- [Materials provided]:
Lemma NoDup_map_eq {A B : Type} (f : A -> B) (l : list A) (x y : A) :
  NoDup (map f l) -> In x l -> In y l -> f x = f y -> x = y.
Proof.
  induction l as [|a l IH]; intros Hnd Hx Hy E; [contradiction |].
  cbn [map] in Hnd. inversion Hnd as [|b l' Hnotin Hnd']; subst.
  destruct Hx as [<-|Hx], Hy as [<-|Hy].
  - reflexivity.
  - exfalso. apply Hnotin. rewrite E. now apply in_map.
  - exfalso. apply Hnotin. rewrite <- E. now apply in_map.
  - now apply IH.
Qed.

(** X8. Every delete [clearTestData] issues, completed or not, is for the
    non-empty identifier of a record of the render it was created in whose
    name contains "Test Project".  Deletes go by identifier: when the captured
    records have pairwise different identifiers, every captured record with
    the identifier of a delete contains the phrase, so no delete is issued
    for a record that lacks it; two records sharing an identifier are not
    told apart. *)
Theorem clearTestData_deletes_only_samples
    (projects : list TestProject) (st : State) (w : W)
    (ident : string) (outcome : Thrown + unit) :
  In (DeleteDoc ident outcome) (trace_of (clearTestData projects) st w) ->
  ident <> ""%string /\
  (exists p, In p projects /\
             includes (name p) "Test Project" = true /\
             id p = Some ident) /\
  (NoDup (map id projects) ->
   forall q, In q projects -> id q = Some ident ->
             includes (name q) "Test Project" = true).
Proof.
  intro Hin.
  assert (Hd : In ident (deletable (projectsToDelete projects))).
  { revert Hin. unfold trace_of. rewrite clearTestData_run. cbv zeta.
    destruct (deleteDocs _ w) as [w1 [e|u]]; cbn [fst snd]; intro Hin.
    - apply in_app_or in Hin. destruct Hin as [Hin|Hin]; [cases_of Hin |].
      apply in_app_or in Hin. destruct Hin as [Hin|Hin]; [| cases_of Hin].
      exact (deleteEvents_In _ _ _ _ Hin).
    - apply in_app_or in Hin. destruct Hin as [Hin|Hin]; [cases_of Hin |].
      apply in_app_or in Hin. destruct Hin as [Hin|Hin];
        [exact (deleteEvents_In _ _ _ _ Hin) |].
      exfalso. revert Hin. rewrite testConnection_run.
      destruct (getDocs w1) as [w2 [e|docs]]; cbn [fst snd app];
        intro Hin; cases_of Hin. }
  apply deletable_In in Hd. destruct Hd as (p & Hp & Hid & Htruthy).
  unfold projectsToDelete in Hp. apply filter_In in Hp.
  destruct Hp as [Hp Hname].
  split; [intros ->; discriminate Htruthy |].
  split; [exists p; auto |].
  intros Hnd q Hq Hidq.
  assert (E : p = q)
    by (apply (NoDup_map_eq id projects); [exact Hnd | exact Hp | exact Hq |];
        now rewrite Hid, Hidq).
  subst q. exact Hname.
Qed.

(** X9. The deletes [clearTestData] issues are never more than the matching
    records, whose number is what its completion message reports, and these
    are never more than the captured records; the completed deletes are never
    more than the issued ones. *)
Theorem clearTestData_delete_bounds
    (projects : list TestProject) (st : State) (w : W) :
  count is_completed_delete (trace_of (clearTestData projects) st w)
    <= count is_DeleteDoc (trace_of (clearTestData projects) st w) /\
  count is_DeleteDoc (trace_of (clearTestData projects) st w)
    <= length (projectsToDelete projects) /\
  length (projectsToDelete projects) <= length projects.
Proof.
  pose proof (deleteEvents_length (deletable (projectsToDelete projects)) w) as [L1 L2].
  pose proof (deletable_length (projectsToDelete projects)) as L3.
  split; [| split; [| apply filter_length_le]];
    unfold trace_of; rewrite clearTestData_run; cbv zeta;
    destruct (deleteDocs _ w) as [w1 [e|u]]; cbn [fst snd];
    rewrite !count_app, ?testConnection_count by reflexivity;
    repeat match goal with
           | |- context [count ?p (?x :: ?l)] =>
               let v := eval cbv in (count p (x :: l)) in
               change (count p (x :: l)) with v
           end;
    lia.
Qed.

- [What the exercise asks]:
Show all lines from the records above where the word "issues" occurs.

- [Output below]:
(** X8. Every delete [clearTestData] issues, completed or not, is for the
(** X9. The deletes [clearTestData] issues are never more than the matching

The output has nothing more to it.